三月是女人的,女人在三月格外美丽。她们穿上艳丽的春装,沐浴着明媚的阳光,活力四射在大自然温暖的怀抱,尽情张扬着姹紫嫣红,比拼着美轮美奂。一张张绽放着灿烂的女人们的笑脸,在春暖花开的海洋里荡漾,分不清花儿和女人,因为花就是女人,女人就是花。
女人是花,是盛开在烂漫春光里的鲜花。大地脱下包裹得严严实实的冬装,春风就忙着剪开了温暖大幕的彩带,沐浴着春日暖阳的深情博爱,梨花穿着洁白的婚纱闪亮登场,桃花身着粉色的孕妇裙婀娜亮相,它们不负春光,娇羞矜持地向人类、向自然,奉献出一道最为靓丽的风景线。它们惊艳的魅力,唤醒了万物复苏,引领着花舞人间。正待到山花烂漫时,梨花谢了,桃花退了,它们很快在春天大舞台的前沿谢幕,低唱浅吟着“落红不是无情物,化作春泥更护花,”它们的离去,换来了挂满枝头的梨儿、桃儿,它们在春天里升华,成为了神圣的母亲。因此,花有了一个专业的书面定义:是用来欣赏的植物,是具有繁殖功能的变态短枝。

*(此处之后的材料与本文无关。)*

(* ===== verification/PackFacts.v ===== *)
(** * What is packed is sent and received

    The theorems about [packet_packer.go], over the framer, the streams and the wire format:
    with enough room for the acknowledgement no call fails and no packet is too large, so that
    every frame that is taken from the framer leaves in a packet; the peer reads the frames the
    packet was made of; and what was queued is sent or stays queued.  A PING queued first breaks
    the last, and an ACK frame may be too large. *)

From stdpp Require Import base numbers list option strings gmap.
From S2P Require Import Prelude ByteOrder Protocol AckRanges AckFrame ClosePathFrame StreamFrame ControlFrames PublicHeader PacketUnpacker PacketPacker FlowControl FrameSorter StreamsMap GoSlice Stream StreamSTMS StreamFramer FramerFacts PackPacket.

Local Open Scope Z_scope.
Import packetPacker.

(** ** Lengths *)

Definition min_len (f : Frame) : Z := match Frame_MinLength f with Ok n => n | _ => 0 end.
Definition wire_len (f : Frame) : Z := min_len f + match f with FStream f => flen f | _ => 0 end.
Definition payload_len (fs : list Frame) : Z := foldr Z.add 0 (map wire_len fs).

Definition few_paths (f : Frame) : Prop := forall p, f = FPaths p -> PathsFrame.NumPaths p <= 84.

Lemma payload_len_app a b : payload_len (a ++ b) = payload_len a + payload_len b.
Proof. unfold payload_len. rewrite map_app, foldr_app. induction a as [|x a IH]; cbn; [done|]. rewrite IH. lia. Qed.

(** A valid frame is as long as it says. *)
Lemma frame_written pn l lvl version now f :
  PacketUnpacker.frame_ok pn l lvl now f -> few_paths f ->
  exists out, Frame_Write f version now = wbytes out /\ Frame_MinLength f = Ok (min_len f) /\ Z.of_nat (length out) = wire_len f.
Proof.
  intros Hok Hp. destruct (frame_min_length pn l lvl version now f Hok Hp) as (out & n & Hw & Hn & Hl).
  exists out. unfold wire_len, min_len. rewrite Hn. done.
Qed.

Lemma payload_written pn l lvl version now fs out :
  payload_ok pn l lvl now fs -> Forall few_paths fs -> write_frames version now fs = wbytes out ->
  Z.of_nat (length out) = payload_len fs.
Proof.
  revert out. induction fs as [|f fs IH]; intros out Hok Hp; [by intros [= <-]|].
  destruct Hok as (Hf & _ & Hfs). apply Forall_cons in Hp as [Hp Hps].
  destruct (frame_written pn l lvl version now f Hf Hp) as (o1 & Hw & _ & Hl).
  destruct (write_frames_unpack version pn l lvl now fs Hfs) as (o2 & Hw2 & _).
  cbn [write_frames]. rewrite Hw, Hw2. intros [= <-]. rewrite length_app, Nat2Z.inj_add, Hl, (IH o2 Hfs Hps Hw2). done.
Qed.

(** ** Control frames *)

(** What may be queued as a control frame. *)
Definition control_ok (f : Frame) : Prop :=
  match f with FStream _ | FAck _ | FStopWaiting _ => False | _ => PacketUnpacker.frame_ok 0 0 0 0 f end
  /\ few_paths f /\ min_len f <= MaxPacketSize.

Lemma control_frame_ok pn l lvl now f : control_ok f -> PacketUnpacker.frame_ok pn l lvl now f /\ ends_packet f = false.
Proof. intros [H _]. by destruct f. Qed.

Lemma control_few fs : Forall control_ok fs -> Forall few_paths fs.
Proof. intros H. eapply Forall_impl; [exact H|]. by intros f (_ & Hp & _). Qed.

Lemma control_len f : control_ok f -> Frame_MinLength f = Ok (min_len f) /\ wire_len f = min_len f /\ 0 < min_len f <= MaxPacketSize.
Proof.
  intros Hc. pose proof Hc as (Hk & Hp & Hm62). destruct (control_frame_ok 0 0 0 0 f Hc) as [Hok _].
  destruct (frame_written 0 0 0 0 0 f Hok Hp) as (out & Hw & Hm & Hl). split; [done|].
  assert (wire_len f = min_len f) as E by (unfold wire_len; destruct f; [done|lia..]). split; [done|].
  destruct (frame_roundtrip 0 0 0 0 0 f [] Hok ltac:(done)) as (tb & o & Hw' & _). rewrite Hw in Hw'. injection Hw' as ->. cbn [length] in Hl. lia.
Qed.
(* ===== verification/Session.v ===== *)
(** * Sessions and their paths

    Models [session.go], the receiving side of [path.go] and [path_manager.go] over the components:
    the dispatch of packets to paths and of frames to streams, flow control, the packet handlers and
    the path manager, the creation and closing of paths, the packets that cannot be decrypted yet,
    and the removal of finished streams.

    Handlers run in a state and error monad; a call ends with a value, an error or a panic, or has
    not ended ([None]).  The streams map and flow control are those of the packer's framer, which
    share them; the session's RTT statistics are those of path 0.  What a connection writes is
    recorded in [wrote].  Channels of capacity one are flags; a send that blocks for ever has not ended.

    Parameters are the crypto setup (with the AEAD, and what happens to a diversification nonce), the
    congestion controller of a new path, what the network reports for a write, and
    [net.UDPAddr.String].  The order in which Go walks a map is
    that of [map_to_list].  The scheduler's sending loops are not part of this file. *)

From stdpp Require Import base numbers list option strings gmap.
From S2P Require Import Prelude ByteOrder Protocol AckFrame ClosePathFrame StreamFrame ControlFrames PublicHeader PacketUnpacker PacketPacker FlowControl FrameSorter GoFloat ReceivedPackets RttStats SentPackets StreamsMap GoSlice Stream StreamFramer PackPacket.

Local Open Scope Z_scope.

Abbreviation UDPAddr := AddAddressFrame.UDPAddr.

(** What surrounds a session: its configuration, the crypto setup and the network. *)
Record Env : Type := MkEnv {
  crypto : packetPacker.CryptoSetup;
  Open : quicAEAD;
  SetDiversificationNonce : list Z -> option (res unit);  (* [None]: nothing receives the nonce *)
  params : Params;
  maxIncoming : Z;
  maxOutgoing : Z;
  IPriority : bool;
  lackbw : bool;                              (* of the scheduler's monitor *)
  createPaths_ : bool;                        (* [session.createPaths] *)
  localAddrs : list UDPAddr;                  (* [pconnManager.localAddrs] *)
  addrString : UDPAddr -> string;
  conn_Write : Z -> list Z -> option goerr;   (* on which path; the error *)
  rnd : option Z;                             (* of the packet number generators *)
}.

Section Session.
Context {C : Type} `{!SendAlgorithm C} (newCongestion : Z -> C).
Context (env : Env).

Record path : Type := MkPath {
  pathID : Z;
  open : bool;
  potentiallyFailed : bool;
  sent : sentPacketHandler.t (C := C);
  rcvd : receivedPacketHandler.t;
  generator : packetNumberGenerator.t;
  leastUnacked : Z;
  lastRcvdPacketNumber : Z;
  largestRcvdPacketNumber : Z;
  lastNetworkActivityTime : Z;
  localAddr : string;
  remoteAddr : UDPAddr;
  closing : bool;                             (* [closeChan] *)
  sentPacket : bool;                          (* the channel that wakes the path's goroutine *)
}.

Record receivedPacket : Type := MkReceived {
  fromAddr : UDPAddr;
  publicHeader : PublicHeader.t;
  rawHeader : list Z;                         (* [publicHeader.Raw] *)
  data : list Z;
  rcvTime : Z;
  rcvPconn : string;                          (* the local address it arrived at *)
}.

Record pathManager : Type := MkManager {
  nxtPathID : Z;
  remoteAddrs4 : list UDPAddr;
  remoteAddrs6 : list UDPAddr;
  advertisedLocAddrs : list string;
}.

(** Why the session is to close. *)
Inductive close_reason : Type :=
| Local (e : goerr)
| Remote (code : Z) (reason : list Z).

Record session : Type := MkSession {
  perspective : Perspective;
  version : Z;
  paths : gmap Z path;
  closedPaths : gset Z;
  remoteRTTs : gmap Z Z;
  lastPathsFrameSent : Z;
  packer : packetPacker.t;
  peerBlocked : bool;
  handshakeComplete : bool;
  manager : option pathManager;
  closeErr : option close_reason;             (* [closeChan] and [closeOnce] *)
  lastActivity : Z;                           (* [lastNetworkActivityTime] *)
  keepAlivePingSent : bool;
  receivedPackets : list receivedPacket;
  undecryptablePackets : list receivedPacket;
  tooManyUndecryptable : option Z;
  wrote : list (Z * list Z);
}.

(** ** Access to the parts *)

Definition set_paths (s : session) (ps : gmap Z path) : session :=
  MkSession (perspective s) (version s) ps (closedPaths s) (remoteRTTs s) (lastPathsFrameSent s) (packer s) (peerBlocked s)
    (handshakeComplete s) (manager s) (closeErr s) (lastActivity s) (keepAlivePingSent s) (receivedPackets s) (undecryptablePackets s)
    (tooManyUndecryptable s) (wrote s).
Definition set_packer (s : session) (p : packetPacker.t) : session :=
  MkSession (perspective s) (version s) (paths s) (closedPaths s) (remoteRTTs s) (lastPathsFrameSent s) p (peerBlocked s)
    (handshakeComplete s) (manager s) (closeErr s) (lastActivity s) (keepAlivePingSent s) (receivedPackets s) (undecryptablePackets s)
    (tooManyUndecryptable s) (wrote s).
Definition set_remote (s : session) (rtts : gmap Z Z) (lastFrame : Z) : session :=
  MkSession (perspective s) (version s) (paths s) (closedPaths s) rtts lastFrame (packer s) (peerBlocked s)
    (handshakeComplete s) (manager s) (closeErr s) (lastActivity s) (keepAlivePingSent s) (receivedPackets s) (undecryptablePackets s)
    (tooManyUndecryptable s) (wrote s).
Definition set_manager (s : session) (m : option pathManager) (closed : gset Z) : session :=
  MkSession (perspective s) (version s) (paths s) closed (remoteRTTs s) (lastPathsFrameSent s) (packer s) (peerBlocked s)
    (handshakeComplete s) m (closeErr s) (lastActivity s) (keepAlivePingSent s) (receivedPackets s) (undecryptablePackets s)
    (tooManyUndecryptable s) (wrote s).
Definition set_status (s : session) (blocked : bool) (e : option close_reason) (activity : Z) (ping : bool) : session :=
  MkSession (perspective s) (version s) (paths s) (closedPaths s) (remoteRTTs s) (lastPathsFrameSent s) (packer s) blocked
    (handshakeComplete s) (manager s) e activity ping (receivedPackets s) (undecryptablePackets s)
    (tooManyUndecryptable s) (wrote s).
Definition set_received (s : session) (r u : list receivedPacket) (tooMany : option Z) : session :=
  MkSession (perspective s) (version s) (paths s) (closedPaths s) (remoteRTTs s) (lastPathsFrameSent s) (packer s) (peerBlocked s)
    (handshakeComplete s) (manager s) (closeErr s) (lastActivity s) (keepAlivePingSent s) r u tooMany (wrote s).
Definition set_wrote (s : session) (w : list (Z * list Z)) : session :=
  MkSession (perspective s) (version s) (paths s) (closedPaths s) (remoteRTTs s) (lastPathsFrameSent s) (packer s) (peerBlocked s)
    (handshakeComplete s) (manager s) (closeErr s) (lastActivity s) (keepAlivePingSent s) (receivedPackets s) (undecryptablePackets s)
    (tooManyUndecryptable s) w.

Definition framer (s : session) : streamFramer.t := packetPacker.framer (packer s).
Definition streamsMap_ (s : session) : streams_t := streamFramer.smap (framer s).
Definition flow (s : session) : flowControlManager.t := streamFramer.flow (framer s).
Definition set_framer (s : session) (f : streamFramer.t) : session :=
  set_packer s (packetPacker.set_framer (packer s) f (packetPacker.unenough (packer s))).
Definition set_streams (s : session) (m : streams_t) (fl : flowControlManager.t) : session :=
  let f := framer s in
  set_framer s (streamFramer.Mk m fl (streamFramer.retransmissionQueue f) (streamFramer.blockedFrameQueue f)
    (streamFramer.addAddressFrameQueue f) (streamFramer.closePathFrameQueue f) (streamFramer.pathsFrame f) (streamFramer.retransbytes f)).

Definition set_sent (p : path) (h : sentPacketHandler.t (C := C)) : path :=
  MkPath (pathID p) (open p) (potentiallyFailed p) h (rcvd p) (generator p) (leastUnacked p) (lastRcvdPacketNumber p)
    (largestRcvdPacketNumber p) (lastNetworkActivityTime p) (localAddr p) (remoteAddr p) (closing p) (sentPacket p).
Definition set_rcvd (p : path) (h : receivedPacketHandler.t) (last largest : Z) : path :=
  MkPath (pathID p) (open p) (potentiallyFailed p) (sent p) h (generator p) (leastUnacked p) last largest
    (lastNetworkActivityTime p) (localAddr p) (remoteAddr p) (closing p) (sentPacket p).
Definition set_flags (p : path) (op failed clos : bool) : path :=
  MkPath (pathID p) op failed (sent p) (rcvd p) (generator p) (leastUnacked p) (lastRcvdPacketNumber p)
    (largestRcvdPacketNumber p) (lastNetworkActivityTime p) (localAddr p) (remoteAddr p) clos (sentPacket p).
Definition set_sentPacket (p : path) (b : bool) : path :=
  MkPath (pathID p) (open p) (potentiallyFailed p) (sent p) (rcvd p) (generator p) (leastUnacked p) (lastRcvdPacketNumber p)
    (largestRcvdPacketNumber p) (lastNetworkActivityTime p) (localAddr p) (remoteAddr p) (closing p) b.
Definition set_activity (p : path) (time : Z) (addr : UDPAddr) : path :=
  MkPath (pathID p) (open p) (potentiallyFailed p) (sent p) (rcvd p) (generator p) (leastUnacked p) (lastRcvdPacketNumber p)
    (largestRcvdPacketNumber p) time (localAddr p) addr (closing p) (sentPacket p).
Definition set_numbers (p : path) (g : packetNumberGenerator.t) (least : Z) : path :=
  MkPath (pathID p) (open p) (potentiallyFailed p) (sent p) (rcvd p) g least (lastRcvdPacketNumber p)
    (largestRcvdPacketNumber p) (lastNetworkActivityTime p) (localAddr p) (remoteAddr p) (closing p) (sentPacket p).
(* ===== verification/SessionFacts.v ===== *)
(** * What a session does with the packets it receives

    The theorems about [Session]: every packet is handled in finite time, whatever is in it, and
    handling it keeps the streams, their flow controllers, the paths and the queues consistent. *)

From stdpp Require Import base numbers list option strings gmap.
From S2P Require Import Prelude ByteOrder Protocol AckRanges AckFrame ClosePathFrame StreamFrame ControlFrames PublicHeader PacketUnpacker PacketPacker FlowControl FrameSorter GoFloat ReceivedPackets RttStats SentPackets StreamsMap GoSlice Stream StreamFramer FramerFacts PackPacket Session.

Local Open Scope Z_scope.
#[local] Notation "'do!' x ':=' m 'in' k" := (bind m (fun x => k)) (at level 10, x name, m at level 99, k at level 200).

(** ** Frames from the network *)

(** What the parsers promise about a frame. *)
Definition parsed (f : Frame) : Prop :=
  match f with
  | FStream f => 0 <= StreamFrame.StreamID f < 2 ^ 32 /\ wide f
  | FRstStream f => 0 <= RstStreamFrame.StreamID f < 2 ^ 32
  | FWindowUpdate f => 0 <= WindowUpdateFrame.StreamID f < 2 ^ 32
  | FAck f => acked_valid (AckFrame.acked f)
  | FClosePath f => acked_valid (ClosePathFrame.acked f)
  | FPaths f => length (PathsFrame.PathIDs f) = Z.to_nat (PathsFrame.NumPaths f) /\ length (PathsFrame.RemoteRTTs f) = Z.to_nat (PathsFrame.NumPaths f)
  | _ => True
  end.

Lemma yields_wrap {A} code (m : reader A) P : yields m P -> yields (wrap_err code m) P.
Proof.
  intros Hm s Hs. unfold wrap_err. destruct (Hm s Hs) as [Hp Ho].
  destruct (m s) as [[a s']| |]; [done| |done]. split; [done|]. by intros ? ? [=].
Qed.

(** A reader all of whose results satisfy [P], but that may also panic. *)
Lemma yields_parsed {A} code (m : reader A) (k : A -> Frame) P :
  yields m P -> (forall a, P a -> parsed (k a)) -> yields (f ← wrap_err code m; mret (k f)) parsed.
Proof. intros Hm Hk. eapply yields_bind; [by apply yields_wrap|]. intros a Ha. apply yields_ret. auto. Qed.
(** The walk over a PATHS frame marks paths, adds none, and panics where one is missing. *)
Lemma paths_walk f n : forall i s, by_id s ->
  exists r s', handle_paths f n i s = Some (r, s') /\ (forall e, r <> Err e) /\ (failed_unknown f i n s -> r = Panic).
Proof.
  induction n as [|n IH]; intros i s Hid; cbn [handle_paths].
  { eexists _, _. split; [done|]. split; [done|]. intros (j & pid & rtt & ? & _). lia. }
  destruct (PathsFrame.PathIDs f !! i) as [pid|] eqn:Epid; [|by eexists _, _]. destruct (PathsFrame.RemoteRTTs f !! i) as [rtt|] eqn:Ertt; [|by eexists _, _].
  unfold bind at 1, modify. set (s1 := set_remote s _ _). unfold bind at 1.
  assert (forall s2, (forall k, paths s !! k = None -> paths s2 !! k = None) -> by_id s2 -> (paths s !! pid = None -> rtt < 30 * 60 * Second) ->
    exists r s', handle_paths f n (S i) s2 = Some (r, s') /\ (forall e, r <> Err e) /\ (failed_unknown f i (S n) s -> r = Panic)) as Hnext.
  { intros s2 Hsame Hids Hhere. destruct (IH (S i) s2 Hids) as (r & s' & E & He & Hp). exists r, s'. split; [done|]. split; [done|].
    intros (j & pid' & rtt' & Hj & H1 & H2 & H3 & H4). apply Hp. exists j, pid', rtt'.
    split; [|split_and!; try done; by apply Hsame]. destruct (decide (j = i)) as [->|]; [|lia].
    rewrite Epid in H1. rewrite Ertt in H2. simplify_eq. specialize (Hhere H4). lia. }
  destruct (Z.leb_spec (30 * 60 * Second) rtt) as [Hbig|Hsmall]; [|by apply Hnext].
  unfold bind at 1, the_path. change (paths s1) with (paths s). destruct (paths s !! pid) as [p|] eqn:Ep; [|by eexists _, _].
  unfold put_path, modify. apply Hnext; [| |congruence].
  - intros k Hk. cbn. rewrite lookup_insert_None. split; [done|]. intros <-. rewrite (Hid _ _ Ep) in Hk. congruence.
  - by apply keyed_insert.
Qed.

Lemma unknown_frame_panics f pid rcvtime now s :
  by_id s -> names_unknown s f -> exists s', handleFrame newCongestion env f pid rcvtime now s = Some (Panic, s').
Proof.
  intros Hid Hn. destruct f as [f|f|f|f|f|f|f|f| |f|f|f]; cbn [names_unknown handleFrame] in *; try done.
  - exists s. unfold handleAckFrame, bind, the_path. by rewrite Hn.
  - destruct (paths_walk f (Z.to_nat (PathsFrame.NumPaths f)) 0 s Hid) as (r & s' & -> & _ & Hp). exists s'. do 2 f_equal.
    rewrite Hp; [done|]. destruct Hn as (j & pid' & rtt & Hj & H). exists j, pid', rtt. split; [lia|exact H].
Qed.

(** A packet that is authenticated and whose first frame names a path the session does not have
    stops the whole process: the session dereferences a nil path. *)
Theorem unknown_path_panics x now s p lvl f fs :
  reachable s -> paths s !! PublicHeader.PathID (publicHeader x) = Some p -> open p = true ->
  take_nonce env x s = Some (Ok tt, s) ->
  Unpack (Open env) (version s) (rawHeader x) (numbered x (largestRcvdPacketNumber p)) (data x) = Ok (lvl, f :: fs) ->
  (receivedPacketHandler.ReceivedPacket (rcvd p) (PublicHeader.PacketNumber (numbered x (largestRcvdPacketNumber p)))
     (HasRetransmittableFrames (f :: fs)) (Z.of_nat (length (data x))) now).1 = None ->
  names_unknown s f ->
  exists s', on_packet newCongestion env x now s = Some (Panic, s').
Proof.
  intros Hs Ep Ho En Eu Er Hn. apply reachable_consistent in Hs; [|done..].
  assert (by_id s) as Hid by (intros k q Hq; by destruct (si_paths _ _ _ _ _ Hs k q Hq)).
  unfold on_packet, handlePacketImpl. unfold bind at 1. rewrite En. unfold bind at 1, modify. unfold bind at 1, get. cbn beta iota zeta.
  set (s1 := set_status s _ _ _ _). change (paths s1) with (paths s). rewrite Ep.
  unfold path_handlePacketImpl. unfold bind at 1, the_path. change (paths s1) with (paths s). rewrite Ep, Ho. cbn [negb].
  unfold bind at 1, put_path, modify. unfold bind at 1, get. cbn beta iota zeta.
  match goal with |- context [Unpack (Open env) ?v (rawHeader x) ?h (data x)] =>
    change (Unpack (Open env) v (rawHeader x) h (data x)) with (Unpack (Open env) (version s) (rawHeader x) (numbered x (largestRcvdPacketNumber p)) (data x)) end.
  rewrite Eu. unfold bind at 1, put_path, modify. unfold bind at 1, lift. cbn [snd].
  set (p2 := if is_server _ then _ else _).
  assert (rcvd p2 = rcvd p /\ pathID p2 = PublicHeader.PathID (publicHeader x)) as [E1 E2]
    by (unfold p2; destruct (is_server _); (split; [done|exact (Hid _ _ Ep)])).
  rewrite E1. change (PublicHeader.PacketNumber (with_number _ _)) with (PublicHeader.PacketNumber (numbered x (largestRcvdPacketNumber p))).
  destruct (receivedPacketHandler.ReceivedPacket _ _ _ _ _) as [e h] eqn:Eh. cbn [fst] in Er. subst e.
  unfold bind at 1, put_path, modify. unfold bind at 1, check, ret. cbn [handleFrames].
  match goal with |- context [handleFrame _ _ f ?pid ?t now ?st] => destruct (unknown_frame_panics f pid t now st) as (s' & ->) end.
  - by repeat apply keyed_insert.
  - assert (is_Some (paths s !! PublicHeader.PathID (publicHeader x))) as Hsome by (rewrite Ep; by eexists).
    destruct f; cbn [names_unknown] in *; try done.
    + cbn. rewrite E2, (Hid _ _ Ep). by eapply proj1; repeat apply unknown_insert.
    + destruct Hn as (i & pid & rtt & ? & ? & ? & ? & Hp). exists i, pid, rtt. split_and!; try done. cbn. rewrite E2, (Hid _ _ Ep).
      by eapply proj1; repeat apply unknown_insert.
  - by exists s'.
Qed.
(* ===== verification/CertFacts.v ===== *)
(** * What the certificate code guarantees

    A chain that a server compresses is the chain a client decompresses, as long as zlib hands out every
    certificate in one piece, and what becomes of it otherwise; decompression ends on any data; the proof a server signs is
    the one a client verifies; and what the choice of a certificate and the cache do. *)

From stdpp Require Import base numbers list option strings gmap.
From S2P Require Import Prelude ByteOrder Protocol PublicHeader PacketUnpacker PacketPacker Handshake ServerConfig ConnectionParameters CryptoServer CryptoClient HandshakeFacts Aead Cookies CookieFacts Certs.

Local Open Scope Z_scope.

Lemma mjoin_cons {A} (x : list A) l : mjoin (x :: l) = x ++ mjoin l.
Proof. done. Qed.

Section Compression.
Context (certSets : gmap Z (list (list Z))) (certDictZlib : list Z).
Context (deflate : list Z -> list Z -> list Z) (NewReaderDict : list Z -> list Z -> res Inflated).
(** Hashes have 64 bits and indices 32. *)
Hypothesis sets : forall h set, certSets !! h = Some set -> 0 <= h < 2 ^ 64 /\ Z.of_nat (length set) < 2 ^ 32.

Abbreviation read_entries := (read_entries certSets).
Abbreviation compressChain := (compressChain certSets certDictZlib deflate).
Abbreviation decompressChain := (decompressChain certSets certDictZlib NewReaderDict).
Abbreviation dict := (buildZlibDictForEntries certDictZlib).

(** ** Entries *)

Definition entry_ok (e : entry) (cert : list Z) : Prop :=
  match e with
  | entryCompressed => True
  | entryCached _ => False
  | entryCommon h i => 0 <= h < 2 ^ 64 /\ 0 <= i < 2 ^ 32 /\ exists set, certSets !! h = Some set /\ set !! Z.to_nat i = Some cert
  end.

(** What the client knows of a certificate before it decompresses. *)
Definition shown (x : entry * list Z) : entry * list Z := (x.1, if is_compressed x.1 then [] else x.2).

Lemma find_common_ok cert setHashes : entry_ok (find_common certSets cert setHashes) cert.
Proof using sets.
  induction setHashes as [|h hs IH]; cbn; [done|]. destruct (certSets !! h) as [set|] eqn:E; cbn; [|done].
  unfold findCertInSet. destruct (list_find _ set) as [[pos c]|] eqn:F; [|done]. cbn. destruct (sets h set E) as [Hh Hs].
  apply list_find_Some in F as (Hp & -> & _). assert (Z.of_nat pos < 2 ^ 32) by (apply lookup_lt_Some in Hp; lia).
  unfold u32, wrap. rewrite Z.mod_small by lia. split; [done|]. split; [lia|]. exists set. by rewrite Nat2Z.id.
Qed.

Lemma entries_ok chain setHashes : Forall (fun x => entry_ok x.1 x.2) (zip (buildEntries certSets chain [] setHashes) chain).
Proof using sets. induction chain as [|c cs IH]; constructor; [apply find_common_ok|exact IH]. Qed.

Lemma entries_read : forall l fuel r, Forall (fun x => entry_ok x.1 x.2) l -> (length l < fuel)%nat ->
  read_entries fuel (mjoin (entry_bytes <$> l.*1) ++ 0 :: r) = Ok (shown <$> l, r).
Proof.
  induction l as [|[e c] l IH]; intros [|fuel] r Hl Hf; cbn [length] in Hf; try lia; [done|].
  apply Forall_cons in Hl as [He Hl]. rewrite !fmap_cons, mjoin_cons. cbn [fst]. specialize (IH fuel r Hl ltac:(lia)).
  destruct e as [|h|h i]; cbn [entry_bytes app Certs.read_entries]; [|done|].
  - cbn [Z.eqb Pos.eqb]. by rewrite IH.
  - destruct He as (Hh & Hi & set & Es & Ei). cbn [Z.eqb Pos.eqb]. rewrite <- !app_assoc.
    rewrite LE_read64_bytes by done. cbn [mbind res_bind]. rewrite LE_read32_bytes by done. cbn [mbind res_bind]. rewrite Es, Ei, IH. done.
Qed.

Lemma dict_shown l : dict (shown <$> l).*1 (shown <$> l).*2 = dict l.*1 l.*2.
Proof.
  unfold buildZlibDictForEntries. f_equal. f_equal. f_equal. induction l as [|[e c] l IH]; [done|]. cbn [fmap list_fmap fst snd zip zip_with].
  rewrite !filter_cons. cbn [fst snd shown]. by destruct e; cbn [is_compressed]; rewrite ?decide_True, ?decide_False by done; cbn; rewrite IH.
Qed.

Lemma zip_of_map {B} (f : list Z -> B) chain : (zip (map f chain) chain).*1 = map f chain /\ (zip (map f chain) chain).*2 = chain.
Proof. split; [apply fst_zip|apply snd_zip]; by rewrite length_map. Qed.

(** ** Filling *)

Definition compressed (l : list (entry * list Z)) : list (list Z) := snd <$> filter (fun x => is_compressed x.1 = true) l.
Definition text (l : list (entry * list Z)) : list Z := mjoin (with_length <$> compressed l).

Lemma compressed_app l l' : compressed (l ++ l') = compressed l ++ compressed l'.
Proof. unfold compressed. by rewrite filter_app, fmap_app. Qed.

Lemma next_split l : (compressed l = [] /\ existsb (fun x => is_compressed x.1) l = false /\ next_compressed (shown <$> l) = None /\ (shown <$> l).*2 = l.*2) \/
  exists l1 c l2, l = l1 ++ (entryCompressed, c) :: l2 /\ compressed l = c :: compressed l2 /\ existsb (fun x => is_compressed x.1) l = true
    /\ next_compressed (shown <$> l) = Some (l1.*2, shown <$> l2).
Proof.
  induction l as [|[e c] l IH]; [by left|]. destruct (is_compressed e) eqn:Ee.
  - right. destruct e; [|done..]. exists [], c, l. done.
  - unfold compressed. rewrite filter_cons. cbn [fst]. rewrite decide_False by (by rewrite Ee). fold (compressed l).
    destruct IH as [(H1 & H2 & H3 & H4)|(l1 & c1 & l2 & -> & H2 & H3 & H4)].
    + left. split; [done|]. split; [cbn; by rewrite Ee|]. rewrite !fmap_cons, H4. unfold shown at 1 3. cbn [fst snd]. rewrite Ee.
      split; [|done]. destruct e; [done|..]; cbn [next_compressed]; by rewrite H3.
    + right. exists ((e, c) :: l1), c1, l2. split; [done|]. split; [done|]. split; [cbn; by rewrite Ee, H3|].
      rewrite fmap_cons. unfold shown at 1. cbn [fst snd]. rewrite Ee. destruct e; [done|..]; cbn [next_compressed]; by rewrite H4.
Qed.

女人是花,是盛开在炎炎赤日下的荷花。不但冰清玉洁,而且睿智灵巧。当碧绿的荷叶像翡翠玉盘一样铺满荷塘的时候,无论遮盖在下面的塘底是多么的阴暗和污浊,也不管塘底淤泥是肥是瘦,荷花都是以非凡的聪颖,勇敢机智地从滚满大珠小珠的荷叶缝中挺立出来,一枝枝昂首挺胸,婷婷玉立,在炎热的夏天,分外妖娆地给人们送来一阵阵美丽的凉爽。它美得清淡高雅,美得纯洁无邪。文人墨客,蜂拥而至,为它点赞,从早到晚,彼此起伏,从未间断:小荷才露尖尖角、清水出芙蓉、荷塘月色,怎么也写不完荷花的俊秀,怎么也画不尽荷花的神韵。即便是承载着厚重历史文脉的唐诗宋词,也藏不住荷花的傲骨英姿,即便是给它穿上一条最简单的吊带裙,也遮挡不住它含苞欲放的高端大气。大大小小的荷塘怎能关得住荷花的美丽,因为它早已征服了整个夏天。
女人是花,是盛开在仲秋季节的小小野菊花。它迎着横扫落叶的秋风荡涤,承受寒露秋霜的鞭打摧残,盛开在山坡上、小路旁、原野里。它几乎对生存毫无挑剔,在祖国的绝大部分土地上随遇而安,丝毫没有卖弄之情,虔诚地袒露着对大自然的忠心赤胆,自信地展示着它那及其顽强的生命力。在富丽堂皇的菊花世界,它也仅仅是一个极不起眼的小不点。但它从不辜负大自然赋予的弱小生命,努力地用自己简单的浅黄,给丰收的黄金季节增添一个小小的色团,用自己微小的身躯,给丰收的粮仓增加一粒小小的米粟。它静静的生存,默默的奉献,直到生命的最后一刻,也要把自己的花和叶毫无保留地全部奉献给人类,就像那呦呦鸣叫的鹿儿,食着原野之蒿,年复一年,日积月累,终于在世界之巅发出了一个最强音。
女人是花,是盛开在三九严寒的腊梅花。它开放的时候,已经没有了春、夏、秋三个季节百花齐放的热闹喧嚣。在冬季寒冷的宁静中,它面迎着凛冽的寒风,酣吸着刺骨的冰雪,顽强地抬起小小的头颅,星星点点地站立在干瘦的树干枝条上,没有绿叶的陪衬,没有鲜艳的衣裙,朴素的褐黄色和暗紫色,断定了它一点儿也不漂亮,尖尖的、圆圆的小个头,比那小小的野菊花还小。它们或含苞、或半开、或怒放,不管怎样,都要倾情释放出那来自苦寒的醉人芳香。“一片丹心向阳开”是它执着的追求,“死亦为鬼雄”是它高贵的品格,万花之豪杰,它当之无愧。
三月是女人的,女人是三月的花,是四季常开不败的花,装扮着沧海桑田的壮丽画卷,演绎着千娇百媚的人间精彩。